Your goal »
Reproduce every entry exactly as given.

_ _ _

(** C23: every response repeats the id, the code of the operation, the questions
    and the recursion-desired bit.  Unless a forwarding loop is refused, its
    records are those of the questions that were answered, SERVFAIL means exactly
    that some question failed and none gave a record, and NXDOMAIN is never made
    up: it means that some question's lookup, now or cached, found no records,
    and that SERVFAIL does not apply. *)
Theorem response_follows_results cfg req peer reg env c :
  cache_ok c →
  let '(resp, c') := respond cfg req peer reg env c in
  let rs := results cfg env 0 (rq_queries req) c in
  let failed := Exists (λ r, is_err r = true) rs ∧ all_records rs = [] in
  (rs_id resp, rs_op_code resp, rs_queries resp, rs_recursion_desired resp)
    = (rq_id req, rq_op_code req, rq_queries req, rq_recursion_desired req)
  ∧ cache_ok c'
  ∧ match loop_refusal cfg req peer reg with
    | Some rcode => rs_rcode resp = rcode ∧ rs_answers resp = [] ∧ c' = c
    | None => rs_answers resp = all_records rs
        ∧ (rs_rcode resp = ServFail ↔ failed)
        ∧ (rs_rcode resp = NXDomain ↔ ¬ failed ∧ Ok ([], NXDomain) ∈ rs)
    end.
Proof.
  intros Hc. unfold respond. destruct (loop_refusal cfg req peer reg) as [rcode|]; [done|].
  destruct (answer_all_ok cfg env 0 (rq_queries req) (mk_gathered NoError [] false false) c Hc) as [Hc' Hrs].
  pose proof (answer_all_results cfg env 0 (rq_queries req) (mk_gathered NoError [] false false) c) as Hg.
  destruct (answer_all _ _ _ _ _ _) as [g c']. cbn [fst snd] in *.
  destruct (gather_all _ (mk_gathered NoError [] false false) Hrs) as (Ha & Hf & Hb & Hr & Hn).
  rewrite <- Hg in *. cbn [g_answers g_any_fail g_any_answer g_rcode app] in *.
  split; [done|]. split; [done|]. cbn [rs_answers rs_rcode response_for]. split; [done|].
  assert (g_any_fail g && negb (g_any_answer g) = true ↔
    Exists (λ r, is_err r = true) (results cfg env 0 (rq_queries req) c)
    ∧ all_records (results cfg env 0 (rq_queries req) c) = []) as Hfail.
  { rewrite andb_true_iff, negb_true_iff, <- not_true_iff_false, Hf, Hb.
    split; [intros [[?|?] Hx]; [done|]; split; [done|]; apply dec_stable; naive_solver | naive_solver]. }
  destruct (g_any_fail g && negb (g_any_answer g)).
  - naive_solver.
  - split; [split|].
    + intros Hs. destruct Hr as [Hr|[Hr _]]; congruence.
    + intros ?%Hfail. done.
    + split; [|by intros [_ ?]; apply Hn]. intros Hs. split; [by intros ?%Hfail|].
      destruct Hr as [Hr|[_ ?]]; [congruence|done].
Qed.


(** C27: a TCP connection is served to its end: every turn of the loop consumes at
    least the two bytes of a length, so as many turns as the peer sent bytes, or
    any greater number, give the same answers, whatever the lengths claim; and
    every request, framed by its length, gets its answer framed the same way, in
    order, until the first request that cannot be handled. *)
Theorem tcp_connection_served `{!DnsWire} `{!DnsWireLaws} cfg peer reg env c :
  (∀ input fuel, (String.length input <= fuel)%nat →
     tcp_loop fuel cfg peer reg env 0 input c = handle_tcp_conn cfg peer reg env input c)
  ∧ ∀ wires, Forall (λ w, str_len w <= u16_max) wires →
      handle_tcp_conn cfg peer reg env (frames wires) c =
      let '(out, c') := serve_all cfg peer reg env 0 wires c in (frames out, c').
Proof. split; intros; [by apply tcp_loop_fuel | by apply tcp_loop_frames]. Qed.
End properties.

(** ** Witnesses: names are strings, messages one question in clear. *)
Section witnesses.
#[local] Instance str_name : DnsName := {| Name := string; name_to_ascii s := s |}.
#[local] Instance toy_wire : DnsWire := {|
  message_from_bytes s := Ok (mk_request 7 0 true [mk_query (s : @Name str_name) TypeA]);
  message_to_bytes r := Ok (match rs_answers r with [] => "none" | _ => "some" end) |}.
#[local] Instance toy_wire_laws : DnsWireLaws.
Proof. intros r s [= <-]. destruct (rs_answers r); unfold u16_max; cbn; lia. Qed.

_ _ _

Exercise answer »
(** C23: every response repeats the id, the code of the operation, the questions
    and the recursion-desired bit.  Unless a forwarding loop is refused, its
    records are those of the questions that were answered, SERVFAIL means exactly
    that some question failed and none gave a record, and NXDOMAIN is never made
    up: it means that some question's lookup, now or cached, found no records,
    and that SERVFAIL does not apply. *)
Theorem response_follows_results cfg req peer reg env c :
  cache_ok c →
  let '(resp, c') := respond cfg req peer reg env c in
  let rs := results cfg env 0 (rq_queries req) c in
  let failed := Exists (λ r, is_err r = true) rs ∧ all_records rs = [] in
  (rs_id resp, rs_op_code resp, rs_queries resp, rs_recursion_desired resp)
    = (rq_id req, rq_op_code req, rq_queries req, rq_recursion_desired req)
  ∧ cache_ok c'
  ∧ match loop_refusal cfg req peer reg with
    | Some rcode => rs_rcode resp = rcode ∧ rs_answers resp = [] ∧ c' = c
    | None => rs_answers resp = all_records rs
        ∧ (rs_rcode resp = ServFail ↔ failed)
        ∧ (rs_rcode resp = NXDomain ↔ ¬ failed ∧ Ok ([], NXDomain) ∈ rs)
    end.
Proof.
  intros Hc. unfold respond. destruct (loop_refusal cfg req peer reg) as [rcode|]; [done|].
  destruct (answer_all_ok cfg env 0 (rq_queries req) (mk_gathered NoError [] false false) c Hc) as [Hc' Hrs].
  pose proof (answer_all_results cfg env 0 (rq_queries req) (mk_gathered NoError [] false false) c) as Hg.
  destruct (answer_all _ _ _ _ _ _) as [g c']. cbn [fst snd] in *.
  destruct (gather_all _ (mk_gathered NoError [] false false) Hrs) as (Ha & Hf & Hb & Hr & Hn).
  rewrite <- Hg in *. cbn [g_answers g_any_fail g_any_answer g_rcode app] in *.
  split; [done|]. split; [done|]. cbn [rs_answers rs_rcode response_for]. split; [done|].
  assert (g_any_fail g && negb (g_any_answer g) = true ↔
    Exists (λ r, is_err r = true) (results cfg env 0 (rq_queries req) c)
    ∧ all_records (results cfg env 0 (rq_queries req) c) = []) as Hfail.
  { rewrite andb_true_iff, negb_true_iff, <- not_true_iff_false, Hf, Hb.
    split; [intros [[?|?] Hx]; [done|]; split; [done|]; apply dec_stable; naive_solver | naive_solver]. }
  destruct (g_any_fail g && negb (g_any_answer g)).
  - naive_solver.
  - split; [split|].
    + intros Hs. destruct Hr as [Hr|[Hr _]]; congruence.
    + intros ?%Hfail. done.
    + split; [|by intros [_ ?]; apply Hn]. intros Hs. split; [by intros ?%Hfail|].
      destruct Hr as [Hr|[_ ?]]; [congruence|done].
Qed.


(** C27: a TCP connection is served to its end: every turn of the loop consumes at
    least the two bytes of a length, so as many turns as the peer sent bytes, or
    any greater number, give the same answers, whatever the lengths claim; and
    every request, framed by its length, gets its answer framed the same way, in
    order, until the first request that cannot be handled. *)
Theorem tcp_connection_served `{!DnsWire} `{!DnsWireLaws} cfg peer reg env c :
  (∀ input fuel, (String.length input <= fuel)%nat →
     tcp_loop fuel cfg peer reg env 0 input c = handle_tcp_conn cfg peer reg env input c)
  ∧ ∀ wires, Forall (λ w, str_len w <= u16_max) wires →
      handle_tcp_conn cfg peer reg env (frames wires) c =
      let '(out, c') := serve_all cfg peer reg env 0 wires c in (frames out, c').
Proof. split; intros; [by apply tcp_loop_fuel | by apply tcp_loop_frames]. Qed.
End properties.

(** ** Witnesses: names are strings, messages one question in clear. *)
Section witnesses.
#[local] Instance str_name : DnsName := {| Name := string; name_to_ascii s := s |}.
#[local] Instance toy_wire : DnsWire := {|
  message_from_bytes s := Ok (mk_request 7 0 true [mk_query (s : @Name str_name) TypeA]);
  message_to_bytes r := Ok (match rs_answers r with [] => "none" | _ => "some" end) |}.
#[local] Instance toy_wire_laws : DnsWireLaws.
Proof. intros r s [= <-]. destruct (rs_answers r); unfold u16_max; cbn; lia. Qed.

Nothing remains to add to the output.